### [Data supplied]
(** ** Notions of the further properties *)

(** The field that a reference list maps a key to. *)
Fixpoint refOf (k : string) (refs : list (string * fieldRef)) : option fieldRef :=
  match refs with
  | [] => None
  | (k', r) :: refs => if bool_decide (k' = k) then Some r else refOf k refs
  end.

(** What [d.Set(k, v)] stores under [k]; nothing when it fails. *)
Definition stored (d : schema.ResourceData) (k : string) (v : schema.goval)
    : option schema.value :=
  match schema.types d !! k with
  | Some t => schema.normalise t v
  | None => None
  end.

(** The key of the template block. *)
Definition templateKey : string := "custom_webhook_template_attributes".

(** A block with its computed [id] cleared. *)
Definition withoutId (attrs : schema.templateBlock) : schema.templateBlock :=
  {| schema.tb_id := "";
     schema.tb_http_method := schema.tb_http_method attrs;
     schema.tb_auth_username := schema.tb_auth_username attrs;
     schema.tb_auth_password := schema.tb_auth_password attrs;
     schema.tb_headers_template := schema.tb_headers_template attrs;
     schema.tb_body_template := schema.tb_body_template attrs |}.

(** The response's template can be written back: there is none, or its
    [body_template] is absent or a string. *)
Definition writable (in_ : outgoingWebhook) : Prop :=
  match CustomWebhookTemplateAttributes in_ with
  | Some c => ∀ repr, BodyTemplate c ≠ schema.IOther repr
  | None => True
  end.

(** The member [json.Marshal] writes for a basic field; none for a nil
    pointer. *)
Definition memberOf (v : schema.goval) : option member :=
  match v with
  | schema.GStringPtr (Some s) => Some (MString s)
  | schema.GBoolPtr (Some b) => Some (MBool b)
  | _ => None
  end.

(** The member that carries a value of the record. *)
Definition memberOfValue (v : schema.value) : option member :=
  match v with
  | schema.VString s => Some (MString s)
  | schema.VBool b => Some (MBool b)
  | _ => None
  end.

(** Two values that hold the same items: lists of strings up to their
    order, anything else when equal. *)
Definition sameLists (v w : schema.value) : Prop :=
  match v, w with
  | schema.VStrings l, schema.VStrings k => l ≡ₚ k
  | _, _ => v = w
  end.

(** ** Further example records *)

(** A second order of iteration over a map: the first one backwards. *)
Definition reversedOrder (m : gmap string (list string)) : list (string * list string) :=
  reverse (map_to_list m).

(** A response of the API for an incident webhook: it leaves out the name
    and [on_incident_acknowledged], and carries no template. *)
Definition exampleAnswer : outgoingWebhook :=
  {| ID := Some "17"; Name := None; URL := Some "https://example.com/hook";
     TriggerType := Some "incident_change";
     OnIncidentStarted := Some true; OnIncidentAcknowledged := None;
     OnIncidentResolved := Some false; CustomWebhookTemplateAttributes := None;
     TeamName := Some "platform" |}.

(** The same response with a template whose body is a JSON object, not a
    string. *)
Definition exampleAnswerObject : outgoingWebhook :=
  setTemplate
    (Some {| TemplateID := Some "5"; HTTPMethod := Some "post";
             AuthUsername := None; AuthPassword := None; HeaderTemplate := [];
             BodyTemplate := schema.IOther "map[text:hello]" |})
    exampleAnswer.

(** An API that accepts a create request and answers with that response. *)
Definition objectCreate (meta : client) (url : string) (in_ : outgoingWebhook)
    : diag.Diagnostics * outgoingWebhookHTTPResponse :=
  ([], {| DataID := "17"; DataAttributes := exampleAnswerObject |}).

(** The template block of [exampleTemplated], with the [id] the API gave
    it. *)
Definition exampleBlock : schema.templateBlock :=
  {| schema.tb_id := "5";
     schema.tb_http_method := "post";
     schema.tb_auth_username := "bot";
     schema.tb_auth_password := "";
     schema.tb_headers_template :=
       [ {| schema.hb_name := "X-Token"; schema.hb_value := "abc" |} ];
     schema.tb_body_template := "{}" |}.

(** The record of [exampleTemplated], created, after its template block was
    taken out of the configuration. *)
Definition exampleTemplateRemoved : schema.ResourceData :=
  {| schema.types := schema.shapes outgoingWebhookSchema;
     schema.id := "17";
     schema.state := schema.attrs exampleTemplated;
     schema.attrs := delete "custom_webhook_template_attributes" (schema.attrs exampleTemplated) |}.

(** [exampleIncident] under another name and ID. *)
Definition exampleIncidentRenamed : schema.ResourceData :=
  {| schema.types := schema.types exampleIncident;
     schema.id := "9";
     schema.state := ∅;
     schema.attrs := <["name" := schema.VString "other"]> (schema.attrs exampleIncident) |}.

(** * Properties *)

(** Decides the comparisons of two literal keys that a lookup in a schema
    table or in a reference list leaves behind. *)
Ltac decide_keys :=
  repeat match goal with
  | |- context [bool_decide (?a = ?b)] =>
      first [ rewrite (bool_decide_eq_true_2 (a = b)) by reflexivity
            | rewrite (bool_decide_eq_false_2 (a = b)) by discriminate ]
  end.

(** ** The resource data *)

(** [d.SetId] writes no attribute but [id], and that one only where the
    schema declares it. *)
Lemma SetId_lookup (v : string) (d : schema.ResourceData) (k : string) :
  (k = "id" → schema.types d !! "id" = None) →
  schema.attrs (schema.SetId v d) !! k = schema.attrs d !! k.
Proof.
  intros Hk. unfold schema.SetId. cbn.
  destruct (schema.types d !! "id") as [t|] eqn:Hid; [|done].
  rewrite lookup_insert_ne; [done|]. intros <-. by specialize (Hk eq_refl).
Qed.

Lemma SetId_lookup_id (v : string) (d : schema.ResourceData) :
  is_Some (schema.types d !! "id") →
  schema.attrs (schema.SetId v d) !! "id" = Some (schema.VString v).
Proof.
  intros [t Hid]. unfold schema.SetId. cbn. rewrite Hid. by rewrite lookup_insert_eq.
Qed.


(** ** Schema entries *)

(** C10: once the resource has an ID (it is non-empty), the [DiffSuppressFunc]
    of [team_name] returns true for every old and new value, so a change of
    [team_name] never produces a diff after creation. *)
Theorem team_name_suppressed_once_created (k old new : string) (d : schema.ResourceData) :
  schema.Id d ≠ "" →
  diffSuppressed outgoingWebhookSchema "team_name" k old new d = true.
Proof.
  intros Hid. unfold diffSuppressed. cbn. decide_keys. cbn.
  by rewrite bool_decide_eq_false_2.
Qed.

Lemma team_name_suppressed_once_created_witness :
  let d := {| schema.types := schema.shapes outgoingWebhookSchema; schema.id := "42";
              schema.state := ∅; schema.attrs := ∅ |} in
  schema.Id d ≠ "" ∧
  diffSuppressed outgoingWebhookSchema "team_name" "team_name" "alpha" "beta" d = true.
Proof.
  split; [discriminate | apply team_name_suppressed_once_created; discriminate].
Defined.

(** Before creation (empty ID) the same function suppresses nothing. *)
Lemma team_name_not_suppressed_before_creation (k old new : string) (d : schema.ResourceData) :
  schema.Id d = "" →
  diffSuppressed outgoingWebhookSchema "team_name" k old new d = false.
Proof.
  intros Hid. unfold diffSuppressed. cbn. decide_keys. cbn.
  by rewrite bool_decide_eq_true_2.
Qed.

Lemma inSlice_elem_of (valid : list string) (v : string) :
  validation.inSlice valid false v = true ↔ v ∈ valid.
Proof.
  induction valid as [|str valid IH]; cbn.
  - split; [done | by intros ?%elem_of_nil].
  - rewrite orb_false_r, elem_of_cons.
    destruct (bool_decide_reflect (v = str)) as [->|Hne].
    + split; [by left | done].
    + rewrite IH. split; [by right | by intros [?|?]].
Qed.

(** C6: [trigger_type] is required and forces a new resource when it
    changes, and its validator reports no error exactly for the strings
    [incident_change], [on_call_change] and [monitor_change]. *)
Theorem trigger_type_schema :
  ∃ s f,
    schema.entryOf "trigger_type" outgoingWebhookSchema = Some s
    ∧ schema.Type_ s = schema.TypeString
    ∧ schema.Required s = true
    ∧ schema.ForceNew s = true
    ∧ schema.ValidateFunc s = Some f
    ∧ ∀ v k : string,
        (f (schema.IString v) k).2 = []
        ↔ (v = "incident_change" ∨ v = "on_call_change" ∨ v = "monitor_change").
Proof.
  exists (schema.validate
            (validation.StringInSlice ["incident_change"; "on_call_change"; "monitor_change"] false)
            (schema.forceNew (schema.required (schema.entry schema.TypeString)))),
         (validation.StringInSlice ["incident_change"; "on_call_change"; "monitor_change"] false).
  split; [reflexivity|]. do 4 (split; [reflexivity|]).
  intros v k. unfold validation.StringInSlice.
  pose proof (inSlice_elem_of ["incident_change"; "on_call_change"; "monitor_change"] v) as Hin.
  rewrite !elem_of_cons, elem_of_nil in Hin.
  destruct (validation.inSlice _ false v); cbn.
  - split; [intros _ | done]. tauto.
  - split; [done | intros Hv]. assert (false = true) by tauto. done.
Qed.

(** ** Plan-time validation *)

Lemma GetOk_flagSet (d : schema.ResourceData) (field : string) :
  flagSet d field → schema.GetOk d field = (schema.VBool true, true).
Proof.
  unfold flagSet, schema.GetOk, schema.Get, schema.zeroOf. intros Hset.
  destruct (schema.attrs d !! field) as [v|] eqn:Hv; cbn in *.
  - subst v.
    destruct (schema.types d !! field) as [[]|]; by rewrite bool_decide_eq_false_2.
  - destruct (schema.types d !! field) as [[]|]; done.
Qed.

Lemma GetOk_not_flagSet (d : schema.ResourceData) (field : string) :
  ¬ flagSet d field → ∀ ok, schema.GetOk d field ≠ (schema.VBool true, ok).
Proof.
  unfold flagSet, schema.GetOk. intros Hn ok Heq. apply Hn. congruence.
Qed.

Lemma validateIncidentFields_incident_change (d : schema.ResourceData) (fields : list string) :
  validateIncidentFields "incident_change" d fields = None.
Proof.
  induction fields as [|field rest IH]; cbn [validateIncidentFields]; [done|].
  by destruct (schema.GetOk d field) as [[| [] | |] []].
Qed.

### [Problem requirements]
Going through the records above, state how many lines include the word "shapes", and give no other text.

### [Exercise output]
2